(* ===== verification/RingBufferThreads.v ===== *)
(** * One reader and one writer (libjack/ringbuffer.c, concurrency)

    The header of ringbuffer.c states that the buffer is safe for one read
    thread and one write thread.  Here [jack_ringbuffer_write] and
    [jack_ringbuffer_read] are cut into their memory accesses: the load of the
    other side's pointer, each byte of the two [memcpy] calls, and each store
    of the own pointer.  The two threads interleave arbitrarily (sequentially
    consistent memory).  [sent] and [received] record the bytes published by
    the writer and returned to the reader's caller. *)

From S2P Require Import Prelude RingBuffer.
Import RingBuffer.

Local Open Scope Z_scope.

Module Threads.

(** Control points of the writer.  [WCopy pos todo seg rest]: the memcpy of
    segment [seg] is under way, [todo] is still to be stored from index [pos]
    on; [rest] is the second segment. *)
Inductive wpc :=
| WIdle
| WCopy (pos : Z) (todo seg rest : list Z).

(** Control points of the reader.  [RCopy pos todo seg n2 got]: [todo] bytes
    of a segment of [seg] bytes are still to be loaded from index [pos] on, a
    second segment of [n2] bytes follows, [got] is at [dest] already. *)
Inductive rpc :=
| RIdle
| RCopy (pos todo seg n2 : Z) (got : list Z).

Record cstate := mk_c {
  c_rb : jack_ringbuffer_t;
  c_w : wpc;
  c_r : rpc;
  sent : list Z;
  received : list Z
}.

(** Up to the first [memcpy]: the write space is computed from one load of
    each pointer, then the transfer is split in two. *)
Definition write_start (rb : jack_ringbuffer_t) (src : list Z) (cnt : Z) : wpc :=
  let free_cnt := jack_ringbuffer_write_space rb in
  if free_cnt =? 0 then WIdle
  else
    let to_write := if cnt >? free_cnt then free_cnt else cnt in
    let cnt2 := u64 (write_ptr rb + to_write) in
    let '(n1, n2) :=
      if cnt2 >? size rb
      then (u64 (size rb - write_ptr rb), Z.land cnt2 (size_mask rb))
      else (to_write, 0) in
    WCopy (write_ptr rb) (load_n src 0 n1) (load_n src 0 n1) (load_n src n1 n2).

Definition read_start (rb : jack_ringbuffer_t) (cnt : Z) : rpc :=
  let free_cnt := jack_ringbuffer_read_space rb in
  if free_cnt =? 0 then RIdle
  else
    let to_read := if cnt >? free_cnt then free_cnt else cnt in
    let cnt2 := u64 (read_ptr rb + to_read) in
    let '(n1, n2) :=
      if cnt2 >? size rb
      then (u64 (size rb - read_ptr rb), Z.land cnt2 (size_mask rb))
      else (to_read, 0) in
    RCopy (read_ptr rb) n1 n1 n2 [].

(** The writer's next access. *)
Definition write_step (rb : jack_ringbuffer_t) (w : wpc)
    : jack_ringbuffer_t * wpc * list Z :=
  match w with
  | WIdle => (rb, WIdle, [])
  | WCopy pos (x :: todo) seg rest =>
      (set_buf rb (store_n (rb_buf rb) pos [x]), WCopy (pos + 1) todo seg rest, [])
  | WCopy pos [] seg rest =>
      let rb' := set_write_ptr rb (Z.land (u64 (write_ptr rb + zlen seg)) (size_mask rb)) in
      (rb', match rest with [] => WIdle | _ => WCopy (write_ptr rb') rest rest [] end, seg)
  end.

(** The reader's next access; the last one hands [got] to the caller. *)
Definition read_step (rb : jack_ringbuffer_t) (r : rpc)
    : jack_ringbuffer_t * rpc * list Z :=
  match r with
  | RIdle => (rb, RIdle, [])
  | RCopy pos todo seg n2 got =>
      if 0 <? todo then
        (rb, RCopy (pos + 1) (todo - 1) seg n2 (got ++ load_n (rb_buf rb) pos 1), [])
      else
        let rb' := set_read_ptr rb (Z.land (u64 (read_ptr rb + seg)) (size_mask rb)) in
        if negb (n2 =? 0) then (rb', RCopy (read_ptr rb') n2 n2 0 got, [])
        else (rb', RIdle, got)
  end.

Inductive cstep : cstate -> cstate -> Prop :=
| step_write_start rb r s rc src cnt :
    0 <= cnt <= zlen src ->
    cstep (mk_c rb WIdle r s rc) (mk_c rb (write_start rb src cnt) r s rc)
| step_write rb w r s rc rb' w' out :
    write_step rb w = (rb', w', out) ->
    cstep (mk_c rb w r s rc) (mk_c rb' w' r (s ++ out) rc)
| step_read_start rb w s rc cnt :
    0 <= cnt ->
    cstep (mk_c rb w RIdle s rc) (mk_c rb w (read_start rb cnt) s rc)
| step_read rb w r s rc rb' r' out :
    read_step rb r = (rb', r', out) ->
    cstep (mk_c rb w r s rc) (mk_c rb' w r' s (rc ++ out)).

(** ** The invariant

    [W] and [R] count the bytes published and released since the start, so
    that the pointers are [W] and [R] modulo the size. *)

(** Bytes already loaded by the read call in progress. *)
Definition in_flight (r : rpc) : list Z :=
  match r with RIdle => [] | RCopy _ _ _ _ got => got end.

(** How far the read in progress has loaded past the read pointer. *)
Definition loaded (r : rpc) : Z :=
  match r with RIdle => 0 | RCopy _ todo seg _ _ => seg - todo end.

Definition writer_ok (rb : jack_ringbuffer_t) (W R : Z) (w : wpc) : Prop :=
  match w with
  | WIdle => True
  | WCopy pos todo seg rest =>
      let done := zlen seg - zlen todo in
      0 <= done /\ todo = drop (Z.to_nat done) seg /\
      pos = write_ptr rb + done /\ write_ptr rb + zlen seg <= size rb /\
      (rest <> [] -> write_ptr rb + zlen seg = size rb) /\
      W + zlen seg + zlen rest <= R + size rb - 1 /\
      forall i, 0 <= i < done ->
        rb_buf rb !!! Z.to_nat ((W + i) mod size rb) = seg !!! Z.to_nat i
  end.

Definition reader_ok (rb : jack_ringbuffer_t) (W R : Z) (r : rpc) : Prop :=
  match r with
  | RIdle => True
  | RCopy pos todo seg n2 got =>
      0 <= todo <= seg /\ 0 <= n2 /\ pos = read_ptr rb + (seg - todo) /\
      read_ptr rb + seg <= size rb /\ (n2 <> 0 -> read_ptr rb + seg = size rb) /\
      R + seg + n2 <= W
  end.

Record inv (c : cstate) (W R : Z) : Prop := {
  i_wf : wf (c_rb c);
  i_R : 0 <= R;
  i_room : R <= W <= R + size (c_rb c) - 1;
  i_w : write_ptr (c_rb c) = W mod size (c_rb c);
  i_r : read_ptr (c_rb c) = R mod size (c_rb c);
  i_sent : zlen (sent c) = W;
  i_cells : forall i, R <= i < W ->
    rb_buf (c_rb c) !!! Z.to_nat (i mod size (c_rb c)) = sent c !!! Z.to_nat i;
  i_writer : writer_ok (c_rb c) W R (c_w c);
  i_reader : reader_ok (c_rb c) W R (c_r c);
  i_received : received c ++ in_flight (c_r c) = take (Z.to_nat (R + loaded (c_r c))) (sent c)
}.

(** ** Modular windows *)

Lemma mod_window a b s : 0 < s -> a < b < a + s -> a mod s <> b mod s.
Proof.
  intros Hs Hab E. pose proof (Z.div_mod a s). pose proof (Z.div_mod b s).
  assert (b - a = s * (b / s - a / s)) by lia.
  assert (0 < b / s - a / s < 1) by nia. lia.
Qed.

Lemma mod_shift a k s : 0 < s -> 0 <= k -> a mod s + k < s -> (a + k) mod s = a mod s + k.
Proof.
  intros. rewrite <- Zplus_mod_idemp_l. apply Z.mod_small.
  pose proof (Z.mod_pos_bound a s). lia.
Qed.

Lemma mod_distance a b s : 0 < s -> 0 <= a - b < s -> (a mod s - b mod s) mod s = a - b.
Proof.
  intros. rewrite <- Zminus_mod. by apply Z.mod_small.
Qed.

Lemma take_snoc_total (l : list Z) n :
  0 <= n < zlen l -> take (Z.to_nat (n + 1)) l = take (Z.to_nat n) l ++ [l !!! Z.to_nat n].
Proof.
  intros. replace (Z.to_nat (n + 1)) with (S (Z.to_nat n)) by lia.
  apply take_S_r. apply list_lookup_lookup_total_lt. lia.
Qed.

Lemma load_one (b : list Z) pos :
  0 <= pos < zlen b -> load_n b pos 1 = [b !!! Z.to_nat pos].
Proof.
  intros. unfold load_n.
  rewrite (drop_S b (b !!! Z.to_nat pos) (Z.to_nat pos)); [done|].
  apply list_lookup_lookup_total_lt. lia.
Qed.

(** ** Each access preserves the invariant *)

Section steps.
Context (c : cstate) (W R : Z) (H : inv c W R).
Let rb := c_rb c.
Let sz := size rb.

Lemma inv_facts : 2 <= sz <= 2 ^ 62 /\ 0 <= write_ptr rb < sz /\ 0 <= read_ptr rb < sz /\
  0 <= R /\ R <= W <= R + sz - 1 /\ zlen (rb_buf rb) = sz.
Proof using H.
  destruct H as [Hwf HR Hroom _ _ _ _ _ _ _]. subst rb sz.
  split_and!; try apply wf_bounds; try apply wf_w; try apply wf_r; try apply wf_len; done || lia.
Qed.
(** [jack_slist_remove] on a well-formed list returns a well-formed list
    whose data are those of the list function [slist_remove] (the first
    occurrence is gone, everything else keeps its place), and it frees the
    node it removes. *)
Theorem jack_slist_remove_refines p d ns h fuel :
  is_list h p ns -> (length ns < fuel)%nat ->
  exists h' p' ns', jack_slist_remove fuel p d h = Some (h', p') /\ is_list h' p' ns' /\
    ns'.*2 = slist_remove d ns.*2 /\
    (d ∈ ns.*2 -> exists a, a ∈ ns.*1 /\ (a ∉ ns'.*1) /\ h' !! a = None).
Proof.
  intros [Hs Hnd] Hf. unfold jack_slist_remove.
  destruct (unlink_spec (fun _ n => bool_decide (data n = d)) true fuel p [] None p ns h)
    as (h' & p' & E & H); [by split|done|done|done|done|].
  exists h', p'. cbn [data] in H.
  destruct H as [(Hall & -> & ->)|(ns1 & a & d' & ns2 & -> & Hall & Eh & Hl & Ha)].
  - exists ns. assert (d ∉ ns.*2).
    { intros (n & -> & Hn)%list_elem_of_fmap. rewrite Forall_forall in Hall.
      specialize (Hall n Hn). cbn in Hall. by rewrite bool_decide_eq_true_2 in Hall. }
    split_and!; [done|done|by rewrite slist_remove_notin|done].
  - apply bool_decide_eq_true in Eh. subst d'. exists (ns1 ++ ns2). split_and!; [done|done| |].
    + clear -Hall. induction Hall as [|[b x] ns1 Hx Hall IH]; cbn.
      * by rewrite decide_True.
      * cbn in Hx. apply bool_decide_eq_false in Hx. rewrite decide_False by done. by rewrite IH.
    + intros _. exists a. split_and!; [rewrite fmap_app; set_solver| |done].
      rewrite Permutation_app_comm in Hnd. cbn in Hnd. apply NoDup_cons in Hnd as [Hna _].
      intros Hin. apply Hna. rewrite !fmap_app in *. set_solver.
Qed.

Lemma last_loop_spec fuel a ns b d h :
  seg h (Some a) (ns ++ [(b, d)]) None -> (length ns < fuel)%nat -> last_loop fuel a h = Some b.
Proof.
  revert a ns. induction fuel as [|fuel IH]; intros a ns Hs Hf; [lia|]. cbn [last_loop].
  destruct ns as [|[c x] ns]; cbn in Hs.
  - destruct Hs as (E & nx & Hb & ->). injection E as ->. by rewrite Hb.
  - destruct Hs as (E & nx & Hc & Hs). injection E as ->. rewrite Hc. cbn [next].
    destruct nx as [e|]; [|by destruct ns as [|[]]; destruct Hs]. apply (IH e ns); [done|cbn in Hf; lia].
Qed.

(** [jack_slist_append] and [jack_slist_prepend] allocate one node and put
    it at the end, respectively at the front, of a well-formed list. *)
Theorem jack_slist_insert_refines p d ns h fuel :
  is_list h p ns -> (length ns < fuel)%nat ->
  (exists h' p' a, jack_slist_append fuel p d h = Some (h', p') /\
     is_list h' p' (ns ++ [(a, d)]) /\ h !! a = None) /\
  (let '(h', p') := jack_slist_prepend p d h in
   exists a, is_list h' p' ((a, d) :: ns) /\ h !! a = None).
Proof.
  intros [Hs Hnd] Hf. set (a := fresh (dom h)).
  assert (Ha : h !! a = None) by (apply not_elem_of_dom, is_fresh).
  assert (Hdom : forall b, b ∈ ns.*1 -> b <> a).
  { intros b Hb ->. clear Hnd Hf. revert p Hs Hb. induction ns as [|[c x] ns IH]; intros p Hs Hb;
      [set_solver|]. destruct Hs as (_ & nx & Hc & Hs). cbn in Hb.
    apply elem_of_cons in Hb as [Hb|Hb]; [congruence|by eapply IH]. }
  assert (Hna : a ∉ ns.*1) by (intros Hin; by apply (Hdom a)).
  assert (Hfr : forall n, seg (<[a := n]> h) p ns None)
    by (intros n; eapply seg_frame; [|exact Hs]; intros b Hb; apply lookup_insert_ne;
        intros ->; by apply (Hdom b)).
  split.
  - unfold jack_slist_append. fold a. destruct ns as [|[c x] ns' _] using rev_ind.
    { cbn in Hs. subst p. do 2 eexists. exists a. split; [done|]. split; [|done].
      split; [|repeat constructor; set_solver]. cbn. rewrite lookup_insert_eq. eauto. }
    destruct p as [q|]; [|by destruct ns' as [|[]]; destruct Hs]. cbn [jack_slist_last].
    rewrite length_app in Hf. cbn in Hf.
    rewrite (last_loop_spec fuel q ns' c x) by (done || lia).
    specialize (Hfr (mk_node d None)). apply seg_snoc in Hfr as [Hfr Hc].
    unfold set_next. rewrite Hc. do 2 eexists. exists a. split; [done|]. split; [|done]. split.
    + apply seg_snoc. split.
      * eapply seg_set_next; [done| |done]. by apply (nodup_disj ns' [(c, x)]), list_elem_of_here.
      * rewrite lookup_insert_ne; [by rewrite lookup_insert_eq|].
        apply Hdom. rewrite fmap_app. set_solver.
    + rewrite fmap_app. apply NoDup_app. split_and!; [done|set_solver|repeat constructor; set_solver].
  - cbn. fold a. exists a. split; [|done]. split; [|by constructor].
    cbn. split; [done|]. exists p. by rewrite lookup_insert_eq.
Qed.

End slist.

(** ** More on removal *)

Lemma slist_remove_fmap {A B} `{EqDecision A, EqDecision B} (f : A -> B) (o : A) (b : B) l :
  head (filter (fun x => f x = b) l) = Some o -> f <$> slist_remove o l = slist_remove b (f <$> l).
Proof.
  induction l as [|x l IH]; intros H; [done|]. cbn [slist_remove fmap list_fmap].
  destruct (decide (f x = b)) as [E|E].
  - rewrite filter_cons_True in H by done. injection H as ->. by rewrite !decide_True.
  - rewrite filter_cons_False in H by done. destruct (decide (x = o)) as [->|]; [|cbn; by rewrite IH].
    apply head_Some_elem_of, list_elem_of_filter in H. by destruct H.
Qed.

Lemma slist_remove_filter {A} `{EqDecision A} (c : A) l : NoDup l -> slist_remove c l = filter (fun d => d <> c) l.
Proof.
  induction 1 as [|x l Hx Hl IH]; [done|]. cbn [slist_remove]. rewrite filter_cons. destruct (decide (x = c)) as [->|Hne].
  - rewrite decide_False by congruence. symmetry. apply filter_all. intros d Hd ->. done.
  - rewrite decide_True by done. by rewrite IH.
Qed.

Lemma slist_remove_sublist {A} `{EqDecision A} (o : A) l : slist_remove o l `sublist_of` l.
Proof.
  induction l as [|x l IH]; cbn [slist_remove]; [done|]. destruct (decide (x = o)); [by apply sublist_cons|by apply sublist_skip].
Qed.

Lemma slist_remove_elem {A} `{EqDecision A} (o y : A) l : y ∈ slist_remove o l -> y ∈ l.
Proof.
  induction l as [|x l IH]; cbn [slist_remove]; [done|]. destruct (decide (x = o)); [by right|].
  intros [->|H]%elem_of_cons; [left|right; by apply IH].
Qed.

Lemma slist_remove_gone {A} `{EqDecision A} (o : A) l : NoDup l -> o ∉ slist_remove o l.
Proof.
  induction 1 as [|x l Hx _ IH]; cbn [slist_remove]; [apply not_elem_of_nil|].
  destruct (decide (x = o)) as [->|]; [done|]. apply not_elem_of_cons. by split; [congruence|].
Qed.

(** ** Examples *)

Definition sample_heap : gmap nat (@JSNode Z) :=
  list_to_map [(5%nat, mk_node 3%Z (Some 8%nat)); (8%nat, mk_node 1%Z (Some 2%nat));
               (2%nat, mk_node 2%Z None)].
Definition sample_nodes : list (nat * Z) := [(5%nat, 3%Z); (8%nat, 1%Z); (2%nat, 2%Z)].

Lemma sample_is_list : is_list sample_heap (Some 5%nat) sample_nodes.
Proof.
  split; [|cbn; repeat constructor; set_solver].
  cbn. split; [done|]. eexists. split; [reflexivity|]. split; [done|].
  eexists. split; [reflexivity|]. split; [done|]. eexists. by split.
Qed.

Lemma slist_sort_correct_witness :
  slist_sort Z.ltb [3%Z; 1%Z; 2%Z] = [1%Z; 2%Z; 3%Z] /\
  StronglySorted (not_after Z.ltb) (slist_sort Z.ltb [3%Z; 1%Z; 2%Z]).
Proof.
  split; [reflexivity|]. apply (proj2 (slist_sort_correct Z.ltb [3%Z; 1%Z; 2%Z])).
  constructor; intros; rewrite ?Z.ltb_lt, ?Z.ltb_ge in *; lia.
Defined.

Lemma jack_slist_sort_refines_witness :
  exists h' p' ns', jack_slist_sort Z.ltb 4 (Some 5%nat) sample_heap = Some (h', p') /\
    is_list h' p' ns' /\ ns'.*2 = [1%Z; 2%Z; 3%Z].
Proof.
  destruct (jack_slist_sort_refines Z.ltb (Some 5%nat) sample_nodes sample_heap 4)
    as (h' & p' & ns' & E & L & _ & S & _).
  - exact sample_is_list.
  - cbn. lia.
  - exists h', p', ns'. split; [exact E|]. split; [exact L|exact S].
Defined.

Lemma jack_slist_remove_refines_witness :
  exists h' p' ns', jack_slist_remove 4 (Some 5%nat) 1%Z sample_heap = Some (h', p') /\
    is_list h' p' ns' /\ ns'.*2 = [3%Z; 2%Z].
Proof.
  destruct (jack_slist_remove_refines (Some 5%nat) 1%Z sample_nodes sample_heap 4)
    as (h' & p' & ns' & E & L & S & _).
  - exact sample_is_list.
  - cbn. lia.
  - exists h', p', ns'. split; [exact E|]. split; [exact L|exact S].
Defined.

Lemma jack_slist_insert_refines_witness :
  exists h' p' a, jack_slist_append 4 (Some 5%nat) 9%Z sample_heap = Some (h', p') /\
    is_list h' p' (sample_nodes ++ [(a, 9%Z)]).
Proof.
  destruct (jack_slist_insert_refines (Some 5%nat) 9%Z sample_nodes sample_heap 4)
    as ((h' & p' & a & E & L & _) & _).
  - exact sample_is_list.
  - cbn. lia.
  - exists h', p', a. split; [exact E|exact L].
Defined.

End JSList.
(** The body of the loop for the connection found. *)
Definition disconnect_found (srcport dstport : port_ptr) (k : conn_ptr) (e : engine) : engine :=
  let connect := the_conn e k in
  let e := unlink_ports srcport dstport k e in
  let src_client := client_id (the_port e srcport) in
  let dst_client := client_id (the_port e dstport) in
  let e := notify_connection (p_id (the_port e srcport)) (p_id (the_port e dstport))
             src_client dst_client false e in
  let e :=
    match jack_client_internal_by_id e src_client, jack_client_internal_by_id e dst_client with
    | Some src, Some dst => forget_feeds (dir connect) src dst e
    | _, _ => e
    end in
  e <| conn_store ::= delete k |>.

Definition jack_port_disconnect_internal (srcport dstport : port_ptr) (e : engine)
    : Z * engine :=
  let check_acyclic := feedbackcount e in
  let found := find (fun k => bool_decide (source (the_conn e k) = srcport)
                              && bool_decide (destination (the_conn e k) = dstport))
                    (connections (the_port e srcport)) in
  let '(ret, e) := match found with
                   | Some k => (0, disconnect_found srcport dstport k e)
                   | None => (-1, e)
                   end in
  let e := if negb (check_acyclic =? 0) then jack_check_acyclic e else e in
  (ret, jack_sort_graph e).

(** The loop reads [next] before the node is freed. *)
Definition jack_port_clear_connections (p : port_ptr) (e : engine) : engine :=
  let e :=
    foldl (fun e k => (jack_port_disconnect_internal (source (the_conn e k))
                         (destination (the_conn e k)) e).2)
          e (connections (the_port e p)) in
  upd_port p (fun x => x <| connections := [] |>) e.

Definition jack_port_do_disconnect_all (port_id : Z) (e : engine) : Z * engine :=
  if port_id >=? zlen (ports e) then (-1, e)
  else (0, jack_sort_graph (jack_port_clear_connections (Z.to_nat port_id) e)).

Definition jack_port_do_disconnect (source_port destination_port : string) (e : engine)
    : Z * engine :=
  match jack_get_port_by_name e source_port with
  | None => (-1, e)
  | Some srcport =>
    match jack_get_port_by_name e destination_port with
    | None => (-1, e)
    | Some dstport => jack_port_disconnect_internal srcport dstport e
    end
  end.

End io.
End Graph.
(* ===== verification/GraphInv.v ===== *)
(** * The graph invariant

    What the feeds lists, the counters and the connection lists say about each
    other, that every graph operation keeps it, that the recursion of
    [jack_client_feeds_transitive] ends, and that the sortfeeds relation never
    has a cycle. *)

From S2P Require Import Prelude JSList Engine Events Graph.

Local Open Scope Z_scope.

Module GraphInv.
Import JSList Events Graph.

(** ** Positions in a list *)

Definition before {A} (l : list A) (x y : A) : Prop :=
  exists i j, l !! i = Some x /\ l !! j = Some y /\ (i < j)%nat.

Lemma before_app_l {A} (l k : list A) x y : before l x y -> before (l ++ k) x y.
Proof.
  intros (i & j & Hi & Hj & Hlt). exists i, j. split_and!; [by apply lookup_app_l_Some..|done].
Qed.

Lemma lookup_app_shift {A} (l k : list A) i : (l ++ k) !! (length l + i)%nat = k !! i.
Proof. rewrite lookup_app_r by lia. f_equal. lia. Qed.

Lemma before_app_r {A} (l k : list A) x y : before k x y -> before (l ++ k) x y.
Proof.
  intros (i & j & Hi & Hj & Hlt). exists (length l + i)%nat, (length l + j)%nat.
  split_and!; [by rewrite lookup_app_shift..|lia].
Qed.

Lemma before_across {A} (l k : list A) x y : x ∈ l -> y ∈ k -> before (l ++ k) x y.
Proof.
  intros [i Hi]%list_elem_of_lookup [j Hj]%list_elem_of_lookup.
  exists i, (length l + j)%nat. split_and!;
    [by apply lookup_app_l_Some|by rewrite lookup_app_shift|apply lookup_lt_Some in Hi; lia].
Qed.

Lemma before_cons {A} (l : list A) z x y : before l x y -> before (z :: l) x y.
Proof. apply (before_app_r [z]). Qed.

Lemma before_cons_inv {A} (l : list A) z x y :
  before (z :: l) x y -> (x = z /\ y ∈ l) \/ before l x y.
Proof.
  intros (i & j & Hi & Hj & Hlt). destruct j as [|j]; [lia|]. destruct i as [|i]; cbn in *.
  - left. injection Hi as ->. split; [done|]. by eapply list_elem_of_lookup_2.
  - right. exists i, j. split_and!; [done|done|lia].
Qed.

Lemma before_filter {A} (P : A -> Prop) `{!forall x, Decision (P x)} (l : list A) x y :
  P x -> P y -> before l x y -> before (filter P l) x y.
Proof.
  intros Hx Hy. induction l as [|z l IH]; intros Hb.
  { destruct Hb as (i & j & Hi & _). by rewrite lookup_nil in Hi. }
  apply before_cons_inv in Hb as [[-> Hin]|Hb]; rewrite filter_cons.
  - rewrite decide_True by done. apply (before_across [z]); [set_solver|].
    by apply list_elem_of_filter.
  - case_decide; [apply before_cons|]; by apply IH.
Qed.

Lemma before_trans {A} (l : list A) x y z : NoDup l -> before l x y -> before l y z -> before l x z.
Proof.
  intros Hnd (i & j & Hi & Hj & H1) (j' & k & Hj' & Hk & H2).
  assert (j = j') by (by eapply NoDup_lookup). exists i, k. split_and!; [done|done|lia].
Qed.

Lemma before_irrefl {A} (l : list A) x : NoDup l -> ~ before l x x.
Proof.
  intros Hnd (i & j & Hi & Hj & H). assert (i = j) by (by eapply NoDup_lookup). lia.
Qed.

Lemma before_elem {A} (l : list A) x y : before l x y -> x ∈ l /\ y ∈ l.
Proof. intros (i & j & Hi & Hj & _). split; by eapply list_elem_of_lookup_2. Qed.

==================================================

• PROBLEM TO SOLVE: Reproduce word for word the material above, starting with the line that has "(** Up to the" and stopping after the line that has "else (to_write, 0) in".

• SOLUTION TO THE EXERCISE:
(** Up to the first [memcpy]: the write space is computed from one load of
    each pointer, then the transfer is split in two. *)
Definition write_start (rb : jack_ringbuffer_t) (src : list Z) (cnt : Z) : wpc :=
  let free_cnt := jack_ringbuffer_write_space rb in
  if free_cnt =? 0 then WIdle
  else
    let to_write := if cnt >? free_cnt then free_cnt else cnt in
    let cnt2 := u64 (write_ptr rb + to_write) in
    let '(n1, n2) :=
      if cnt2 >? size rb
      then (u64 (size rb - write_ptr rb), Z.land cnt2 (size_mask rb))
      else (to_write, 0) in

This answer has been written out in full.